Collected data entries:
....
(** * The retrieval-augmented generation pipeline of [core/advanced_rag_eski.py]

    A shallow embedding of the [AdvancedRAG] class: the query expander
    ([generate_multi_queries]), the retriever ([retrieve_documents]), the
    reranking stage ([rerank_documents]), the context assembly
    ([retrieve_context]) and the answer synthesizer ([answer]).

    Python strings are sequences of Unicode code points; the remote services
    (generative model, embedding model, vector store, cross-encoder) are
    oracles whose answers may depend on how often they were called before;
    the calls made and the instance field [last_retrieved_context] are
    threaded through a small state monad. *)

From Stdlib Require Import QArith String Ascii Sorted.
From stdpp Require Import base option list gmap sets.

Local Open Scope Z_scope.
Local Open Scope list_scope.

(** ** Python strings *)

Module Py.

(** A [str] is a list of code points. *)
Abbreviation char := N (only parsing).
Abbreviation str := (list N) (only parsing).

(** Decoding of the UTF-8 bytes of a literal of this file into code points,
    so that the constants below read as they do in the source. *)
Fixpoint bytes_of (s : string) : list N :=
  match s with
  | EmptyString => []
  | String a r => N_of_ascii a :: bytes_of r
  end.

Fixpoint utf8_decode (bs : list N) : list N :=
  match bs with
  | [] => []
  | b0 :: r =>
      if (b0 <? 128)%N then b0 :: utf8_decode r
      else match r with
      | [] => []
      | b1 :: r1 =>
          if (b0 <? 224)%N
          then ((b0 mod 32) * 64 + b1 mod 64)%N :: utf8_decode r1
          else match r1 with
          | [] => []
          | b2 :: r2 =>
              if (b0 <? 240)%N
              then ((b0 mod 16) * 4096 + (b1 mod 64) * 64 + b2 mod 64)%N
                     :: utf8_decode r2
              else match r2 with
              | [] => []
              | b3 :: r3 =>
                  ((b0 mod 8) * 262144 + (b1 mod 64) * 4096
                   + (b2 mod 64) * 64 + b3 mod 64)%N :: utf8_decode r3
              end
          end
      end
  end.

Definition u (s : string) : str := utf8_decode (bytes_of s).

(** The double quote and the newline, which the literals leave out. *)
Definition dq : str := [34%N].
Definition nl : str := [10%N].

(** [str.isspace] of one character: CPython's [_PyUnicode_IsWhitespace]. *)
Definition isspace (c : char) : bool :=
  ((9 <=? c) && (c <=? 13) || (28 <=? c) && (c <=? 32)
   || (c =? 133) || (c =? 160) || (c =? 5760)
   || (8192 <=? c) && (c <=? 8202)
   || (c =? 8232) || (c =? 8233) || (c =? 8239) || (c =? 8287)
   || (c =? 12288))%N.

(** [s.lstrip(chars)], [s.rstrip(chars)] for a predicate on characters. *)
Fixpoint lstrip_with (p : char -> bool) (s : str) : str :=
  match s with
  | [] => []
  | c :: r => if p c then lstrip_with p r else s
  end.

Definition rstrip_with (p : char -> bool) (s : str) : str :=
  reverse (lstrip_with p (reverse s)).

(** [s.strip()] *)
Definition strip (s : str) : str := rstrip_with isspace (lstrip_with isspace s).

(** [c in chars] *)
Definition char_in (chars : str) (c : char) : bool :=
  existsb (N.eqb c) chars.

(** [s.lstrip(chars)] *)
Definition lstrip_chars (chars : str) (s : str) : str :=
  lstrip_with (char_in chars) s.

(** [s.split(sep)] for a one-character separator: never the empty list. *)
Fixpoint split_on (sep : char) (s : str) : list str :=
  match s with
  | [] => [[]]
  | c :: r =>
      if (c =? sep)%N then [] :: split_on sep r
      else match split_on sep r with
           | [] => [[c]]
           | w :: ws => (c :: w) :: ws
           end
  end.

(** [s.startswith(p)] *)
Fixpoint startswith (p s : str) : bool :=
  match p, s with
  | [], _ => true
  | _ :: _, [] => false
  | a :: p', b :: s' => (a =? b)%N && startswith p' s'
  end.

(** [p in s] *)
Fixpoint contains (p s : str) : bool :=
  startswith p s ||
  match s with
  | [] => false
  | _ :: r => contains p r
  end.

(** [s.replace(old, new)]: the occurrences of [old] are found from the left
    and do not overlap; [skip] counts the characters of an occurrence that
    are still to be passed over. An empty [old] matches before every
    character and at the end. *)
Fixpoint replace_from (old new : str) (skip : nat) (s : str) : str :=
  match s with
  | [] => []
  | c :: r =>
      match skip with
      | S k => replace_from old new k r
      | O =>
          if startswith old s
          then new ++ replace_from old new (pred (length old)) r
          else c :: replace_from old new 0 r
      end
  end.

Definition replace (s old new : str) : str :=
  match old with
  | [] => new ++ flat_map (fun c => c :: new) s
  | _ :: _ => replace_from old new 0 s
  end.

(** [sep.join(l)] *)
Fixpoint join (sep : str) (l : list str) : str :=
  match l with
  | [] => []
  | [x] => x
  | x :: r => x ++ sep ++ join sep r
  end.

(** [l[:k]] for a Python integer [k]: a negative [k] counts from the end. *)
Definition slice_to {A} (l : list A) (k : Z) : list A :=
  if 0 <=? k then take (Z.to_nat k) l
  else take (length l - Z.to_nat (- k)) l.

(** [[(x, idx) for idx, x in enumerate(l)]], counting from [start]. *)
Fixpoint enumerate_from {A} (start : nat) (l : list A) : list (A * nat) :=
  match l with
  | [] => []
  | x :: r => (x, start) :: enumerate_from (S start) r
  end.

(** [zip] of three lists: as long as the shortest. *)
Fixpoint zip3 {A B C} (a : list A) (b : list B) (c : list C) : list (A * B * C) :=
  match a, b, c with
  | x :: a', y :: b', z :: c' => (x, y, z) :: zip3 a' b' c'
  | _, _, _ => []
  end.

(** [list.sort]: stable; [before y x] says that [y] has to come strictly
    before [x]. Elements that compare equal keep their order. *)
Fixpoint sort_insert {A} (before : A -> A -> bool) (x : A) (l : list A) : list A :=
  match l with
  | [] => [x]
  | y :: r => if before y x then y :: sort_insert before x r else x :: l
  end.

Definition stable_sort {A} (before : A -> A -> bool) (l : list A) : list A :=
  foldr (sort_insert before) [] l.

End Py.

Import Py.


(** ** The collaborators *)

(** A Python exception, as far as the pipeline looks at it: [str(e)]. *)
Record PyException := { exc_str : str }.

(** What a call to a collaborator does: it raises or it returns. *)
Inductive outcome (A : Type) : Type :=
| Raised (e : PyException)
| Returned (a : A).
Arguments Raised {A} e.
Arguments Returned {A} a.

(** [types.GenerateContentConfig] and the arguments of
    [client.models.generate_content]. *)
Record GenerateContentConfig := {
  temperature : Q;
  max_output_tokens : Z
}.

Record GenerateRequest := {
  model : str;
  contents : str;
  config : GenerateContentConfig
}.

(** The response of the generative model: its [text] may be [None]. *)
Record GenerateContentResponse := { text : option str }.

(** Metadata of a stored chunk: a mapping from names to values. *)
Inductive meta_value : Type :=
| MStr (s : str)
| MInt (i : Z)
| MFloat (x : Q)
| MBool (b : bool).

Abbreviation metadata := (list (str * meta_value)) (only parsing).

(** [results['documents'][0]], [results['metadatas'][0]] and
    [results['distances'][0]] of one [collection.query]. *)
Record QueryResult := {
  res_documents : list str;
  res_metadatas : list metadata;
  res_distances : list Q
}.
....
PROBLEM TO WORK ON: Beginning with the line above that contains "Definition replace (s", copy each line exactly up to and including the line that contains "(** [[(x, idx) for", and go no further.

SOLUTION TO THIS EXERCISE:
Definition replace (s old new : str) : str :=
  match old with
  | [] => new ++ flat_map (fun c => c :: new) s
  | _ :: _ => replace_from old new 0 s
  end.

(** [sep.join(l)] *)
Fixpoint join (sep : str) (l : list str) : str :=
  match l with
  | [] => []
  | [x] => x
  | x :: r => x ++ sep ++ join sep r
  end.

(** [l[:k]] for a Python integer [k]: a negative [k] counts from the end. *)
Definition slice_to {A} (l : list A) (k : Z) : list A :=
  if 0 <=? k then take (Z.to_nat k) l
  else take (length l - Z.to_nat (- k)) l.

(** [[(x, idx) for idx, x in enumerate(l)]], counting from [start]. *)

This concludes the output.